*Problem:*
Starting at the top of the listing below, copy each line exactly, stopping after the line that contains "ch_epoch_id := 0;".

#### Exercise data ####

Definition no_leaves : MerkleCommitment := {| root := replicate 32 0; leaf_count := 0 |}.
Definition batch0 : Transaction := SubmitBatch {|
  sb_batch_commit := {| bc_epoch_id := 0; bc_collector_id := alice; slot_start := 0; slot_end := 1;
    batch := no_leaves; bc_payload_cid := "cid"; obs_count := 1; submitted_at_height := 0 |};
  sb_pubkey := alice_key; sb_signature := any_signature |}.
Definition commit0 : Transaction := CommitEpoch {|
  ce_epoch_commit := {| ec_epoch_id := 0; accepted_batches := no_leaves; observations := no_leaves;
    aggregates := no_leaves; ec_rewards := no_leaves; availability := no_leaves;
    randomness_seed := replicate 32 0; proposer_id := alice; challenge_open_height := 0;
    challenge_deadline_height := 3 |};
  ce_pubkey := alice_key; ce_signature := any_signature |}.
Definition challenge0 : Transaction := OpenChallenge {|
  oc_challenge := {| ch_challenge_id := replicate 32 5; ch_kind := BadBatch; ch_epoch_id := 0;
    target_node := Some alice; challenger := bob; ch_bond := 100; opened_at_height := 0;
    deadline_height := 3; ch_state := Open;
    evidence := {| ev_batch_root := None; aggregate_root := None; reward_root := None;
      ev_payload_cid := None; ev_merkle_proof := [] |} |};
  oc_pubkey := bob_key; oc_signature := any_signature |}.
Definition reward0 : RewardRecord := {|
  rw_epoch_id := 0; rw_node_id := alice; recipient_address := ""; player_reward := 70;
  collect_reward := 0; store_reward := 0; verify_reward := 0; propose_reward := 0;
  slash_debit := 0; net_reward := 70 |}.
Definition claim_tx : ClaimRewardTx := {|
  cl_claimer := alice; cl_epoch_id := 0; cl_node_id := alice; cl_amount := 70;
  cl_merkle_proof := []; cl_nonce := 0; cl_pubkey := alice_key; cl_signature := any_signature |}.
Definition bond_id : Hash32 := replicate 32 5.

(** ** Running operations *)

Definition after (tx : Transaction) (st : pstate) : pstate := (apply_transaction tx st).2.
Definition effect_of {E} (r : outcome E TransitionEffect) : TransitionEffect :=
  match r with Ok e => e | _ => EpochFinalized (-1) end.

Lemma pair_ok {E A S} (x : outcome E A * S) : is_ok x.1 = true → x = (x.1, x.2) ∧ x.1 ≠ Panic.
Proof. by destruct x as [[]]. Qed.

Lemma ok_result {E A S} (x : outcome E A * S) (r : outcome E A) : x.1 = r → x = (r, x.2).
Proof. destruct x. by intros <-. Qed.

Lemma step_after tx st :
  tx_typed tx → is_ok (apply_transaction tx st).1 = true → step st (after tx st).
Proof. intros Ht [He Hp]%pair_ok. exact (step_transaction _ _ _ _ Ht He Hp). Qed.

Definition at_block (h : Height) (st : pstate) : pstate :=
  (process_mature_unbonds (set_height st h)).2.
Lemma step_at_block h st :
  height st < h → is_ok (process_mature_unbonds (set_height st h)).1 = true → step st (at_block h st).
Proof. intros Hh [He Hp]%pair_ok. exact (step_block_start _ _ _ _ Hh He Hp). Qed.

Definition finalized (e : EpochId) (st : pstate) : pstate := (finalize_epoch e st).2.
Lemma step_finalized e st : is_ok (finalize_epoch e st).1 = true → step st (finalized e st).
Proof. intros [He Hp]%pair_ok. exact (step_finalize _ _ _ _ He Hp). Qed.

(** Epoch 0: a batch, its commit, a block past the window, finalization, and the
    reward of the epoch. *)
Definition st_committed : pstate := after commit0 (after batch0 demo_state).
Definition st_late : pstate := at_block 5 st_committed.
Definition st_final : pstate := finalized 0 st_late.
Definition st_reward : pstate := (upsert_reward_record reward0 st_final).2.
Definition st_claimed : pstate := (apply_claim_reward claim_tx st_reward).2.
Definition st_unbonding : pstate := after unbond500 (after stake500 demo_state).

Ltac run := vm_compute; reflexivity.
Ltac result := unfold st_claimed, st_final, finalized, after; apply ok_result; run.
Ltac typed := vm_compute; intuition congruence.

Lemma demo_genesis : genesis_state demo_state.
Proof.
  split; try reflexivity; simpl.
  - repeat (apply map_Forall_insert_2; [typed|]). apply map_Forall_empty.
  - split; [reflexivity|typed].
Qed.

Lemma late_steps : rtc step demo_state st_late.
Proof.
  eapply rtc_r; [|apply step_at_block; run].
  eapply rtc_r; [|apply step_after; [exact I|run]].
  eapply rtc_r; [|apply step_after; [exact I|run]]. apply rtc_refl.
Qed.

Lemma late_reachable : reachable st_late.
Proof. exists demo_state. split; [apply demo_genesis|apply late_steps]. Qed.

Lemma final_steps : rtc step demo_state st_final.
Proof. eapply rtc_r; [apply late_steps|apply step_finalized; run]. Qed.

Lemma final_reachable : reachable st_final.
Proof. exists demo_state. split; [apply demo_genesis|apply final_steps]. Qed.

Lemma unbonding_reachable : reachable st_unbonding.
Proof.
  exists demo_state. split; [apply demo_genesis|].
  eapply rtc_r; [|apply step_after; [typed|run]].
  eapply rtc_r; [|apply step_after; [typed|run]]. apply rtc_refl.
Qed.

(** ** The ledger's theorems on these runs *)

Definition demo_block : Block := {| block_height := 2; transactions := [pay bob 0; stake500] |}.
Definition effects_of {E} (r : outcome E (list TransitionEffect)) : list TransitionEffect :=
  match r with Ok l => l | _ => [] end.

Lemma supply_block_witness :
  supply (execute_block demo_block demo_state).2 =
    supply demo_state + lsum minted (effects_of (execute_block demo_block demo_state).1).
Proof. apply (supply_block eq_refl demo_block). result. Defined.

Lemma supply_error_witness :
  supply (after (pay nobody 0) demo_state) = supply demo_state ∨
  ∃ t, pay nobody 0 = Transfer t ∧ UnknownAccount nobody = UnknownAccount (tr_to t) ∧
    accounts (store demo_state) !! tr_to t = None ∧
    supply (after (pay nobody 0) demo_state) =
      supply demo_state - saturating_add 128 (tr_amount t) (tr_fee t).
Proof. apply (supply_error eq_refl (pay nobody 0)). result. Defined.

Definition st_challenged : pstate := after challenge0 st_committed.

Lemma supply_resolution_witness :
  ∃ c, open_challenges (store st_challenged) !! bond_id = Some c ∧
    supply (resolve_challenge bond_id ResRejected st_challenged).2 = supply st_challenged + - ch_bond c.
Proof.
  apply (supply_resolution eq_refl bond_id ResRejected st_challenged
    (effect_of (resolve_challenge bond_id ResRejected st_challenged).1)). result.
Defined.

Lemma solvency_witness : owed (store st_unbonding) bob <= locked_of (accounts (store st_unbonding)) bob.
Proof. apply (solvency eq_refl). apply unbonding_reachable. Defined.

Lemma matured_unbonds_paid_witness :
  let matured := filter (λ r, unlock_height r <= 10) (unbonding_queue (store st_unbonding)) in
  ∃ st', process_mature_unbonds (set_height st_unbonding 10) =
      (Ok ((λ u, UnbondMatured (ub_delegator u) (ub_operator u) (ub_amount u)) <$> matured), st') ∧
    unbonding_queue (store st') = filter (λ r, ¬ unlock_height r <= 10) (unbonding_queue (store st_unbonding)) ∧
    ∀ a, balance_of (accounts (store st')) a =
      balance_of (accounts (store st_unbonding)) a + lsum (due_unbond a) matured.
Proof. apply (matured_unbonds_paid eq_refl st_unbonding 10); [apply unbonding_reachable|run]. Defined.

Lemma finalize_error_changes_nothing_witness : finalized 0 st_final = st_final.
Proof.
  apply (finalize_error_changes_nothing eq_refl 0 st_final (EpochAlreadyFinalized 0));
    [apply final_reachable|result].
Defined.

Lemma params_always_valid_witness :
  validate (params st_final) = Ok tt ∧
  ∀ e p, scheduled_params (store st_final) !! e = Some p → validate p = Ok tt.
Proof. apply (params_always_valid eq_refl). apply final_reachable. Defined.

Lemma finalized_stays_closed_witness :
  0 < current_epoch st_final ∧
  (∃ c, epoch_commits (store st_final) !! 0 = Some c ∧ challenge_deadline_height c < height st_final) ∧
  ∀ k ch, open_challenges (store st_final) !! k = Some ch → ch_epoch_id ch ≠ 0.
Proof.
  apply (finalized_stays_closed eq_refl); [apply final_reachable|].
  apply (bool_decide_eq_true_1 (0 ∈ finalized_epochs (store st_final))). run.
Defined.

Lemma history_grows_witness : grows demo_state st_final.
Proof. apply (history_grows eq_refl). apply final_steps. Defined.

Lemma no_replay_witness :
  apply_transaction (pay bob 0) (after (pay bob 0) demo_state) ≠
    (Ok (TransferApplied alice bob 10 1), demo_state).
Proof.
  apply (no_replay eq_refl (pay bob 0) demo_state (TransferApplied alice bob 10 1)
    (after (pay bob 0) demo_state)); [result|run|apply rtc_refl].
Defined.

Lemma finalize_epoch_spec_witness :
  EpochFinalized 0 = EpochFinalized 0 ∧ finalized_state 0 st_late st_final.
Proof.
  apply (finalize_epoch_spec eq_refl 0 st_late (EpochFinalized 0) st_final);
    [apply (wf_keyed [] st_late); apply (reachable_wf eq_refl), late_reachable|result].
Defined.

(** A proposal by bob, passed by alice's vote. *)
Definition propose_tx : Transaction := ProposeProtocolParamsUpdate {|
  pp_proposal_id := replicate 32 3; pp_proposer := bob; pp_effective_epoch := 4;
  pp_params := ProtocolParams_default; pp_nonce := 0; pp_pubkey := bob_key;
  pp_signature := any_signature |}.
Definition vote_tx : VoteTx := {|
  vt_proposal_id := replicate 32 3; vt_voter := alice; vt_choice := Yes; vt_voting_power := 100000;
  vt_nonce := 0; vt_pubkey := alice_key; vt_signature := any_signature |}.
Definition st_proposed : pstate := after propose_tx demo_state.
(** [sessions]: the play sessions this node stored. *)
Definition record_player_reward_tick (sessions : gmap AppId string) (ctx : RewardTickContext)
    (pending : option PendingPlayerRewardBlockState) (foreground_process : option string)
    (active_game_processes : list string) (samples : list ActivitySample)
    : option PlayerRewardTickComputation :=
  let block_secs := Z.max (effective_reward_block_secs store config) 1 in
  let interval := Z.max (tc_sampled_interval_secs ctx) 1 in
  active_mapping ← select_active_game_mapping infer_reward_game_mapping store config
    foreground_process active_game_processes;
  let session_ids_by_app := if str_is_empty (tc_session_id ctx) then sessions else ∅ in
  st ← tick_loop ctx block_secs active_mapping session_ids_by_app samples (Z.to_nat interval)
    {| ts_pending := initial_pending ctx pending; ts_records := []; ts_count := 0;
       ts_remaining := interval; ts_block_index := 0 |};
  total ← sum_checked 128 (pb_player_reward <$> ts_records st);
  let artifact := normalize_tick_artifact {|
    pt_epoch_id := tc_epoch_id ctx; pt_slot_id := tc_slot_id ctx;
    pt_sampled_interval_secs := interval; pt_reward_block_secs := block_secs;
    pt_reward_adjustment_period_index := 0;
    pt_adjustment_cycle_index := tc_adjustment_cycle_index ctx;
    pt_reward_adjustment_period_blocks := 0;
    pt_adjustment_cycle_blocks := reward_adjustment_period_blocks (nc_reward config);
    pt_completed_reward_block_count := ts_count st;
    pt_fixed_block_reward_basis_period_index := 0;
    pt_fixed_player_reward_basis_cycle_index := tc_fixed_player_reward_basis_cycle_index ctx;
    pt_fixed_block_reward_basis_network_weight_units := 0;
    pt_fixed_player_reward_basis_total_network_weight_units :=
      tc_fixed_player_reward_basis_total_network_weight_units ctx;
    pt_block_reward := 0;
    pt_fixed_player_reward := match ts_records st with
      | record :: _ => pb_fixed_player_reward record
      | [] => Z.max (pp_fixed_block_reward (ts_pending st)) (tc_fixed_player_reward ctx)
      end;
    pt_foreground_process := foreground_process;
    pt_active_game_processes := active_game_processes;
    pt_records := ts_records st;
    pt_total_player_reward := total |} in
  Some {| tk_artifact := artifact;
          tk_pending_state := if 0 <? pp_sampled_interval_secs (ts_pending st)
                              then Some (ts_pending st) else None |}.
End Tick.

(** * Properties *)

(** [f] of the coefficient, weighted by the time played. *)
Definition played (f : Z → Z) (l : list PendingPlayerRewardEntry) : Z :=
  lsum (λ e, pe_play_seconds e * f (pe_game_coefficient_ppm e)) l.
Notation play_secs := (played (λ _, 1)).
Notation play_weight := (played (λ ppm, ppm)).

Lemma add_play_played f game chunk l :
  Forall (λ e, 0 <= pe_play_seconds e) l → play_secs l + chunk < 2 ^ 64 →
  played f (add_play game chunk l) = played f l + chunk * f game.2.
Proof.
  destruct game as [[name app] ppm]. unfold played. intros Hnn.
  induction Hnn as [|e l He Hl IH]; intros Hlt; simpl in *; [lia|].
  assert (0 <= lsum (λ e, pe_play_seconds e * 1) l).
  { apply lsum_nonneg. intros x Hx. rewrite Forall_forall in Hl. specialize (Hl x Hx). lia. }
  destruct ((_ =? _) && (_ =? _) && _) eqn:Hm; simpl.
  - rewrite !andb_true_iff, Z.eqb_eq, Z.eqb_eq in Hm. destruct Hm as [[_ Hp] _].
    rewrite saturating_add_exact, Hp by lia. lia.
  - rewrite IH by lia. lia.
Qed.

####

*Written solution:*
Definition no_leaves : MerkleCommitment := {| root := replicate 32 0; leaf_count := 0 |}.
Definition batch0 : Transaction := SubmitBatch {|
  sb_batch_commit := {| bc_epoch_id := 0; bc_collector_id := alice; slot_start := 0; slot_end := 1;
    batch := no_leaves; bc_payload_cid := "cid"; obs_count := 1; submitted_at_height := 0 |};
  sb_pubkey := alice_key; sb_signature := any_signature |}.
Definition commit0 : Transaction := CommitEpoch {|
  ce_epoch_commit := {| ec_epoch_id := 0; accepted_batches := no_leaves; observations := no_leaves;
    aggregates := no_leaves; ec_rewards := no_leaves; availability := no_leaves;
    randomness_seed := replicate 32 0; proposer_id := alice; challenge_open_height := 0;
    challenge_deadline_height := 3 |};
  ce_pubkey := alice_key; ce_signature := any_signature |}.
Definition challenge0 : Transaction := OpenChallenge {|
  oc_challenge := {| ch_challenge_id := replicate 32 5; ch_kind := BadBatch; ch_epoch_id := 0;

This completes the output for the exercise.